## WORK ITEM
Check each line of the data for "limit" and select those that have it.
=======
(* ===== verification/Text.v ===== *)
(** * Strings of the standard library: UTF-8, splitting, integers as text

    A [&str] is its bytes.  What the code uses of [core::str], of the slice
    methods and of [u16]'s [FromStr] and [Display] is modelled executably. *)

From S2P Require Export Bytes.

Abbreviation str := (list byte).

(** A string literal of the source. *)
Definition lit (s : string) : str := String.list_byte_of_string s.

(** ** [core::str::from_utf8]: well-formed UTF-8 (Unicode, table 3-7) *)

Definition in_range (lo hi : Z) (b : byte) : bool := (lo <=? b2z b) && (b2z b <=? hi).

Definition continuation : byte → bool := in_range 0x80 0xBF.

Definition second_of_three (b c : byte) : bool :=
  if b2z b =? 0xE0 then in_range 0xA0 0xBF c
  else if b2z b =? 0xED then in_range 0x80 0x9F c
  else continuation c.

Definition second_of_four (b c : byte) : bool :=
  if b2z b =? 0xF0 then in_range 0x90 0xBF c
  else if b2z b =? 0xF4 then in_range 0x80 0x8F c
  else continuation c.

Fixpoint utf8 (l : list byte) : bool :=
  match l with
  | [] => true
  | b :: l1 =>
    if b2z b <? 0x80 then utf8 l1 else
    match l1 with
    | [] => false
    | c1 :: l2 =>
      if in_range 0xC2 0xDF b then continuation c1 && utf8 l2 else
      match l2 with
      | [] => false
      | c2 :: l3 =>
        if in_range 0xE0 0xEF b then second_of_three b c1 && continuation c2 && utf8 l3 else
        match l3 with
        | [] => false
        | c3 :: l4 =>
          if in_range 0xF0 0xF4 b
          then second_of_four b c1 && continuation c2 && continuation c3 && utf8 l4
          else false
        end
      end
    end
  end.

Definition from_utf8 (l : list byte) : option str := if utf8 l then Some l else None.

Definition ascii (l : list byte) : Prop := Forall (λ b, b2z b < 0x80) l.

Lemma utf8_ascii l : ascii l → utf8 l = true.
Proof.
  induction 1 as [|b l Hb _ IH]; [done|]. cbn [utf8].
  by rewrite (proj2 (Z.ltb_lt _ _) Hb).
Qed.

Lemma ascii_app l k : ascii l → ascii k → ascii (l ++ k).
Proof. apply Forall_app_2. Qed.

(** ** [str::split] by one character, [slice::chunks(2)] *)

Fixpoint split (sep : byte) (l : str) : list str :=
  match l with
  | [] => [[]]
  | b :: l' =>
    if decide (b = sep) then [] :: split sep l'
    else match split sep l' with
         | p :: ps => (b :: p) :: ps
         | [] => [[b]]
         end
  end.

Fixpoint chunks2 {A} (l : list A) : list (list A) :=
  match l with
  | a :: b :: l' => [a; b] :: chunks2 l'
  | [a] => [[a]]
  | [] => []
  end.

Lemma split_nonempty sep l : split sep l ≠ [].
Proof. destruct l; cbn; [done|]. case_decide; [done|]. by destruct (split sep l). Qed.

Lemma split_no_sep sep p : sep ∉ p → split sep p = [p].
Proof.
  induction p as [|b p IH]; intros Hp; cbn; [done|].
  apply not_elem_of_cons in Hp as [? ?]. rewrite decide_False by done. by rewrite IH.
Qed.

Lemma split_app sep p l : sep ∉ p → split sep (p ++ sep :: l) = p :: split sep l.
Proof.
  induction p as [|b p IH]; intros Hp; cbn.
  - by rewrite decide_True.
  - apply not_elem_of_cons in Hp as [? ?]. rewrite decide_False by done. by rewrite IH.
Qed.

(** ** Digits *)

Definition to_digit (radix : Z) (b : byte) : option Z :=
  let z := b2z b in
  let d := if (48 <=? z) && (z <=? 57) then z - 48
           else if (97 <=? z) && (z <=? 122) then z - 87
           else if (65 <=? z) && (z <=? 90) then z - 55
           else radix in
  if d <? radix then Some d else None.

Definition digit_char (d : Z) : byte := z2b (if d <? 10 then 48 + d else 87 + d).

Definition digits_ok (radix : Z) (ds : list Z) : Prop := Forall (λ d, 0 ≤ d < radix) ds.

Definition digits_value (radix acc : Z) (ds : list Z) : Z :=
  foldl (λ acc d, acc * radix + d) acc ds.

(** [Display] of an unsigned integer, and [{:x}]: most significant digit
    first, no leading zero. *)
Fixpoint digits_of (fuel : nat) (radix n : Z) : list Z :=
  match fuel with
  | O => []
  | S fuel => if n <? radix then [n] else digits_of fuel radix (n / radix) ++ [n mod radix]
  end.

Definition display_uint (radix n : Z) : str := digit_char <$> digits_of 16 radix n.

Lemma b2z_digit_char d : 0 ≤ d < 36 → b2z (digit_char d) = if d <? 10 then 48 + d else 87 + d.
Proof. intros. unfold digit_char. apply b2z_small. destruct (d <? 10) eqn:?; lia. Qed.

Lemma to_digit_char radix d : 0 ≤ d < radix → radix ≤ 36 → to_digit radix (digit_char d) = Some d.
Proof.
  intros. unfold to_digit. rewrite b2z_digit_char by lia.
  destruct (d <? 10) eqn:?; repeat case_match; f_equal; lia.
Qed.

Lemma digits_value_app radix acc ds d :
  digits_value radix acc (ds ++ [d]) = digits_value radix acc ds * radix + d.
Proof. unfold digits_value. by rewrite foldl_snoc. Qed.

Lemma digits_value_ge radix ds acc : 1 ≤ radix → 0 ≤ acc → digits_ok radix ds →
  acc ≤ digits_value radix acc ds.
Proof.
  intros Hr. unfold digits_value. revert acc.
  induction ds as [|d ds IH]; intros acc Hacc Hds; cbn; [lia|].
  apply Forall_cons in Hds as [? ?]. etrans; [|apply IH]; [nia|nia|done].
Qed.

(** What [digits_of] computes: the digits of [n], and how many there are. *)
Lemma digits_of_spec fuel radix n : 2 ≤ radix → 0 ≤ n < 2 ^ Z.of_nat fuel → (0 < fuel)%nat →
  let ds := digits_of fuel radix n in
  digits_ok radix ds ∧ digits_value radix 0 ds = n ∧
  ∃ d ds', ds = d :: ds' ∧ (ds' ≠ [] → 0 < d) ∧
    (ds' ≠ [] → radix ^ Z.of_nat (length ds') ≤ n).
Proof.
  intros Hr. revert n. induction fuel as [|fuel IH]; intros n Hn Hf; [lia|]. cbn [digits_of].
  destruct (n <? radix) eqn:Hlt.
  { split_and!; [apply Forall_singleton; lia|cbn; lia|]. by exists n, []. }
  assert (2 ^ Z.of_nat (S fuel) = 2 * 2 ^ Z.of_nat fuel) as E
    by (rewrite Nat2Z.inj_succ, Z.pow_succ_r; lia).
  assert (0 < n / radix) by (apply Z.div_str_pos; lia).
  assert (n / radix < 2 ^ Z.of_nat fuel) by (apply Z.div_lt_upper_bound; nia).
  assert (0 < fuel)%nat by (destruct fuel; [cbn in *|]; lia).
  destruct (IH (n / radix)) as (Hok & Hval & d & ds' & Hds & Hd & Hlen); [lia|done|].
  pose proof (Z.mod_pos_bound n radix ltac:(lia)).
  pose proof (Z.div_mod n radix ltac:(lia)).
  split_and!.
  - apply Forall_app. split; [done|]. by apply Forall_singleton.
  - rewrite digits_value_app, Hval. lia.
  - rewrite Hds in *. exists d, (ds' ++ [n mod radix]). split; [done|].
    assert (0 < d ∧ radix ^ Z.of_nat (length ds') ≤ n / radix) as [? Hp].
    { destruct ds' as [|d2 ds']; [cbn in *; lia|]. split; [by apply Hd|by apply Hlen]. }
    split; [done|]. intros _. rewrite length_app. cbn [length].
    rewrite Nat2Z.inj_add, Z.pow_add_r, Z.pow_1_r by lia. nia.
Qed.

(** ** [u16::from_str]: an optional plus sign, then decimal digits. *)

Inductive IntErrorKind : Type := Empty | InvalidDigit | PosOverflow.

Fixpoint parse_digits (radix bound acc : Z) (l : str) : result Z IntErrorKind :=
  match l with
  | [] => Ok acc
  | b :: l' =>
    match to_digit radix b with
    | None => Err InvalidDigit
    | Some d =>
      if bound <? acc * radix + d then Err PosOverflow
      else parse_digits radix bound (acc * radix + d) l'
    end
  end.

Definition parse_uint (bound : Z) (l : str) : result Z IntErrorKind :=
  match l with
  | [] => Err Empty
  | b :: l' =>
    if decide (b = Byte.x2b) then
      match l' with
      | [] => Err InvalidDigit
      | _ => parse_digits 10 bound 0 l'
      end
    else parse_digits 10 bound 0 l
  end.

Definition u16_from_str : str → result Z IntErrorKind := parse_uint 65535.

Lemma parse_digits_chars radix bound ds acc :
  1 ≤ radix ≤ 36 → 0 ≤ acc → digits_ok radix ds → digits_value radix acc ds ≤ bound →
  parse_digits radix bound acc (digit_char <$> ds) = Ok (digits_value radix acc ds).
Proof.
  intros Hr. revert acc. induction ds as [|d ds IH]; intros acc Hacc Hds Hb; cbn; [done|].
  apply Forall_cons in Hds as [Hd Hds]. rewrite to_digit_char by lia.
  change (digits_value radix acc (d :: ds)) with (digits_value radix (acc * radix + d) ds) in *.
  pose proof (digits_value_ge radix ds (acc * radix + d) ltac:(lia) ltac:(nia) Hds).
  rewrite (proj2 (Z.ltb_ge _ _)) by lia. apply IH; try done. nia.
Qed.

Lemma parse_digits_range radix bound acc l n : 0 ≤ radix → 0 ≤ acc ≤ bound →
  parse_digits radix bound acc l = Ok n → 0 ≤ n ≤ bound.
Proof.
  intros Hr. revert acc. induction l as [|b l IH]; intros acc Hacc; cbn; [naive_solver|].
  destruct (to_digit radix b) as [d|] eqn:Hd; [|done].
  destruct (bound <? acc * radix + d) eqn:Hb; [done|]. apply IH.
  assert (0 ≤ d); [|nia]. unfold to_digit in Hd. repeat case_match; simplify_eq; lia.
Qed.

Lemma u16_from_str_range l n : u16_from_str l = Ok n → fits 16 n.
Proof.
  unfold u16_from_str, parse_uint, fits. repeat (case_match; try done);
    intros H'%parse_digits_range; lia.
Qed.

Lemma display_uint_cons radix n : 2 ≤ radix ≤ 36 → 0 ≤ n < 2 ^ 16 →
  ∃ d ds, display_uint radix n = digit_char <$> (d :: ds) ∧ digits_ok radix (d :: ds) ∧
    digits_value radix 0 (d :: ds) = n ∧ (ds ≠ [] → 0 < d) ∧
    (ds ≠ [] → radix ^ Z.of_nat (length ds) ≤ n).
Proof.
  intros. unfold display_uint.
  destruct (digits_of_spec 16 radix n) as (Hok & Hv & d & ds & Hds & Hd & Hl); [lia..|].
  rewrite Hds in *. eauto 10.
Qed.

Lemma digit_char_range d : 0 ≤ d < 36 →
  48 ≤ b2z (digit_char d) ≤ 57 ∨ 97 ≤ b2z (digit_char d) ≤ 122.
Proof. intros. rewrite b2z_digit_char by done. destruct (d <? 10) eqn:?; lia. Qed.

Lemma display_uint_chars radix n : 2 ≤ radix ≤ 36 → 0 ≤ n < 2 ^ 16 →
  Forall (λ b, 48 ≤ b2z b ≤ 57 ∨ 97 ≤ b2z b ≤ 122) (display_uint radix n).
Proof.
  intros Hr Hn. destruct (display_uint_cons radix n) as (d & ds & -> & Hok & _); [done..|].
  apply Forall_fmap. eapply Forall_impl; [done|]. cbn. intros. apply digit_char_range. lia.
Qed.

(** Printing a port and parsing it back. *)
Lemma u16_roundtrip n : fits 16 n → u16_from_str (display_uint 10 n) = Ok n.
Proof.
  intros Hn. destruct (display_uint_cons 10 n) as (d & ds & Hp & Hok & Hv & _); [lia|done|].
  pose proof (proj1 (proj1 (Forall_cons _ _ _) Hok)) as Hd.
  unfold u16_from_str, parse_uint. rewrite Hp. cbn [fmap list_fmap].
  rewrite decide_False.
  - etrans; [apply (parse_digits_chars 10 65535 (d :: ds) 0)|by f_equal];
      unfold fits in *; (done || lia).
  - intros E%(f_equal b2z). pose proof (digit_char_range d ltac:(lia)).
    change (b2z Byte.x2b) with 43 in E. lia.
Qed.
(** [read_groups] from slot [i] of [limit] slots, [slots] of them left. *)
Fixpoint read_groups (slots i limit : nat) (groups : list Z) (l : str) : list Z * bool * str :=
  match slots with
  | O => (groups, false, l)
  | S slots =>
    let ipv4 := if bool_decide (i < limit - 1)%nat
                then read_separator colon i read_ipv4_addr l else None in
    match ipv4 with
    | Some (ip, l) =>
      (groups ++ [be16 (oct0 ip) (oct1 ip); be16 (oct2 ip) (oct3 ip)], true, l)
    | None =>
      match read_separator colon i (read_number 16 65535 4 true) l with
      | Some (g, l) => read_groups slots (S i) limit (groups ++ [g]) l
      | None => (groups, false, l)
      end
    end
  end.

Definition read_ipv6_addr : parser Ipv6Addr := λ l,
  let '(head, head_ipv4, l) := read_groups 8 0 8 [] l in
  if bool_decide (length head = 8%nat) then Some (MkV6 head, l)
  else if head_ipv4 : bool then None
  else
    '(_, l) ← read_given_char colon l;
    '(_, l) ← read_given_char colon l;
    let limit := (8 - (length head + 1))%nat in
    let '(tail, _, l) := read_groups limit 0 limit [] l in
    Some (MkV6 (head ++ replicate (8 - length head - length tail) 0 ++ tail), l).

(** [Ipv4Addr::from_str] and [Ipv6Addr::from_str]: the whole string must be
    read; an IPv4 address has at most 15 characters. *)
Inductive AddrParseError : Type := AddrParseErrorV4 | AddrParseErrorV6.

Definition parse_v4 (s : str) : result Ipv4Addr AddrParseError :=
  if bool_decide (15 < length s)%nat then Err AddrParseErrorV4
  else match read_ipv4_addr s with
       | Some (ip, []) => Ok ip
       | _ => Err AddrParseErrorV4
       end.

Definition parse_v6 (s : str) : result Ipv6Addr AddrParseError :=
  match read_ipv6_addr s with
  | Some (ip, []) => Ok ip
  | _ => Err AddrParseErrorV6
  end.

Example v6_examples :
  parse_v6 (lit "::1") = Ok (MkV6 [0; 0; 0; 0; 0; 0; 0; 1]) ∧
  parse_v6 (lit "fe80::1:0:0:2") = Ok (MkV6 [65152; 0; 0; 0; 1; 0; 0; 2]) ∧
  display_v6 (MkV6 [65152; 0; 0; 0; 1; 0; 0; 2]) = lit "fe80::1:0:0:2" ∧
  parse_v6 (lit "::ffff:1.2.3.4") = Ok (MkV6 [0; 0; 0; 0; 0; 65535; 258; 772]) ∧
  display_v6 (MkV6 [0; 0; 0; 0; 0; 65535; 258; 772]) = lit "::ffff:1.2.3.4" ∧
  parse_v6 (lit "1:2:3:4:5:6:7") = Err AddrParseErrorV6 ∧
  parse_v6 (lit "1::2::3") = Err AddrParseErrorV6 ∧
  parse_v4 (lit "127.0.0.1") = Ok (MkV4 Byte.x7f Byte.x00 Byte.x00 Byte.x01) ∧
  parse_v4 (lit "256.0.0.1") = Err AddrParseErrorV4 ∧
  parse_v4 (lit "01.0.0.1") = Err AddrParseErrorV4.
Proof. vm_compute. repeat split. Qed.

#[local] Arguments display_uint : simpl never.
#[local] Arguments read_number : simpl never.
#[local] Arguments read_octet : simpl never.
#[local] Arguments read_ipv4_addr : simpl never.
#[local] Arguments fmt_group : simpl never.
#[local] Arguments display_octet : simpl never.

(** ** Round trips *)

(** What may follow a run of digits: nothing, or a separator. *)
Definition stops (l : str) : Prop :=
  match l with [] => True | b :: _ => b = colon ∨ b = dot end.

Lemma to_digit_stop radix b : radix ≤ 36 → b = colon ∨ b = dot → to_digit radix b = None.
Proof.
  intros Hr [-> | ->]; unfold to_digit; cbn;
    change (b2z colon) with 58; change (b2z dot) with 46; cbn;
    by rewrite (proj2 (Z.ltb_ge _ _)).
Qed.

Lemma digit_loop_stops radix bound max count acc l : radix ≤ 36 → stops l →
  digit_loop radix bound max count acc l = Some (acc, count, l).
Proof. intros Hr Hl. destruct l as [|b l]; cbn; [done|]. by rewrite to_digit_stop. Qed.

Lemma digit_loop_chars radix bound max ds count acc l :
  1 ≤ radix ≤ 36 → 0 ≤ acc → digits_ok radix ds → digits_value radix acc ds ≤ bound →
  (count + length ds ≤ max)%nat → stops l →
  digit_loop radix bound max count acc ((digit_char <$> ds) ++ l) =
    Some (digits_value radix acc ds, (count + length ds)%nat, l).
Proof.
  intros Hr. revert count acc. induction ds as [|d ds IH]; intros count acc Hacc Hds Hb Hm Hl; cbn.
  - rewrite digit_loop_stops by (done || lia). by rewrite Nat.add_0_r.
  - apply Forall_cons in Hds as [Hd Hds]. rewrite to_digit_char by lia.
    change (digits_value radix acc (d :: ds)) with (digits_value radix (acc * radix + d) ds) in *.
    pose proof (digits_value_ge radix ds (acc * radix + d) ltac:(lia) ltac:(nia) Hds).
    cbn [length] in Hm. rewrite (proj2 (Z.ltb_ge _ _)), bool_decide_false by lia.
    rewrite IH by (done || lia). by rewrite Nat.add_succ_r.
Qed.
=======
## TASK SOLUTION
(** [read_groups] from slot [i] of [limit] slots, [slots] of them left. *)
Fixpoint read_groups (slots i limit : nat) (groups : list Z) (l : str) : list Z * bool * str :=
    let ipv4 := if bool_decide (i < limit - 1)%nat
      | Some (g, l) => read_groups slots (S i) limit (groups ++ [g]) l
    let limit := (8 - (length head + 1))%nat in
    let '(tail, _, l) := read_groups limit 0 limit [] l in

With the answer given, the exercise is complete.